The second bullet point is "There are two genders."
In the vernacular, people may use gender and sex (in the sense of whether an entity is male or female) interchangeably, but in scientific language they do not mean the same thing. Sex is a biological term, gender a sociological term.* Biologically, most metazoans mostly come in two sexes, designated male and female, distinguished by their role in reproduction. They both contribute half the genetic material to offspring, but the gamete -- the cell that combines the genes of the two parents and then divides and redivides to produce the new animal -- remains with the female and receives nutrition from it during its initial development. Some species can reproduce asexually, and some (notably some annelids) are hermaphroditic, meaning they have the requisite organs to play both the male and female role in reproduction. The genetic mechanism that distinguishes between males and females differs among phyla.
We all know that humans exclusively reproduce sexually, the occasional religious myth aside. However, not everyone is born definitively male or female. Most of the time people who have two X chromosomes are definitively female, and people with an X and a Y are male, but not always. Some people are born with ambiguous genitalia.
Most people have an inherent desire to engage in sexual activity -- another meaning of the word sex -- which evolution obviously favors since it's essential to reproduction. However, we have a lot of inherent desires that get put to uses other than the ones that drove their evolution. People don't just run after prey, they do it for fun and competition. We don't just use our hands to make tools, we don't just talk to collaborate on tasks. I could go on and on. Part of the behavioral reward for reproductive sex comes from rubbing the genitals together, and we can rub them against some other body part or some other object entirely and get a similar effect. Which as you know people do quite often. (Our close relatives, bonobos, engage in sexual activity with each other quite indiscriminately, regardless of their biological sex, age or familial relationship, as a means of social bonding.) So sex has other functions than just reproduction.
Sexuality refers to the kinds of sexual activity a person prefers, and most often specifically to the preferred sex of partners. Some people just happen to want to engage in sexual activity with people of the same sex as themselves, either exclusively or some of the time. They're a minority, but they have always and everywhere existed. Actually in ancient Greece, a culture we much admire, it was a normal practice for men to engage in sex with adolescent boys. The Torah most certainly condemns homosexual activity (although you have to wonder about David and Jonathan), but Jesus never mentions it. The Torah also promulgates dozens of laws that Christians ignore.
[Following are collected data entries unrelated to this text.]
(** In the order of [reconcileInOrder]: what holds of the calls of every
    kind holds of the calls of the sequence, and a deletion is the last
    call of a failed sequence. *)
Lemma reconcileInOrder_calls (P : event callE -> Prop)
    (kinds : list (prog callE (option error))) :
  (forall kind, kind ∈ kinds ->
     forall s returned s' t,
       run kind s = (returned, s', t) ->
       Forall P t
       /\ (filter (fun e => isDelete e = true) t = []
           \/ (returned <> None
               /\ exists t0 e, t = t0 ++ [e] /\ isDelete e = true
                               /\ filter (fun e => isDelete e = true) t0 = []))) ->
  forall s returned s' t,
    run (reconcileInOrder kinds) s = (returned, s', t) ->
    Forall P t
    /\ (filter (fun e => isDelete e = true) t = []
        \/ (returned <> None
            /\ exists t0 e, t = t0 ++ [e] /\ isDelete e = true
                            /\ filter (fun e => isDelete e = true) t0 = [])).
Proof.
  induction kinds as [| kind rest IH]; intros Hkinds s returned s' t.
  - intros [= <- <- <-]. split; [constructor | left; reflexivity].
  - cbn [reconcileInOrder]. rewrite exec_bind.
    destruct (run kind s) as [[r s1] t1] eqn:Hkind.
    destruct (Hkinds kind (list_elem_of_here _ _) _ _ _ _ Hkind) as [HP HD].
    destruct r as [err |].
    + cbn. rewrite app_nil_r. intros [= <- <- <-]. auto.
    + destruct (run (reconcileInOrder rest) s1) as [[r2 s2] t2] eqn:Hrest.
      destruct (IH (fun k Hk => Hkinds k (list_elem_of_further _ _ _ Hk)) _ _ _ _ Hrest)
        as [HP2 HD2].
      intros [= <- <- <-].
      destruct HD as [HD | [Hcontra _]]; [| destruct (Hcontra eq_refl)].
      split; [apply Forall_app; auto |].
      rewrite filter_app, HD. cbn [app].
      destruct HD2 as [HD2 | (Hr2 & t0 & e & -> & He & Ht0)]; [left; exact HD2 |].
      right. split; [exact Hr2 |].
      exists (t1 ++ t0), e. rewrite filter_app, HD, Ht0, app_assoc. auto.
Qed.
While you're denouncing homosexuals, you're probably wearing garments made of blended fabrics, eating pork and shellfish, cutting your forelocks, and failing to perform the required sacrifices.
We don't know why some people have same-sex orientation, but it seems to be hard wired early in life. Probably, people are born that way. It isn't a choice, and trying to change it doesn't work, it just makes people miserable. It doesn't do you or anybody else any harm, so why the hell should you care?
Gender refers to the social categories to which male and female humans are normally assigned. For example, until 1920, in the United States, women could not vote or hold elective office. To this day, a woman has never been elected president, and we still have disproportionately few female governors, or members of congress. On the other hand, the medical profession used to be almost exclusively male, but now half of medical school graduates are women. Obviously, gender role norms vary enormously among cultures and subcultures, and they can change over time.
But must there be just two? Certainly not, many societies including Native Americans of the plains, and Indians of Asia, have had third genders. We don't have a generally accepted non-binary category but many people feel they don't belong to the male or female category. Other people were designated as one or the other at birth, and have the corresponding sexual organs, but feel that they belong to the other category. Again, we don't know why, but it's not a choice and it isn't learned, it's something people usually recognize about themselves when they are quite young. Again, this has always been true, but people with these feelings have usually had to hide them. There is more than one example of a soldier or prominent man who was discovered to be biologically female, often only after death. And once again, it doesn't do you or anybody else any harm, so why should you care?
The tactic of Republicans to suddenly try to gin up a moral panic about transgender people is evil. It hurts people, and there is just no reason for it. None at all. It's disgusting. Agreed, there are some reasonable questions to be debated regarding athletic competition, but it seems to me we can leave that up to the respective sporting authorities. Other than that, it's no business at all of any politician and shouldn't be a concern of voters either.
*It's also a linguistic term. Many languages assign a "gender" to every noun, of which there may well be more than two. But that's really a separate discussion.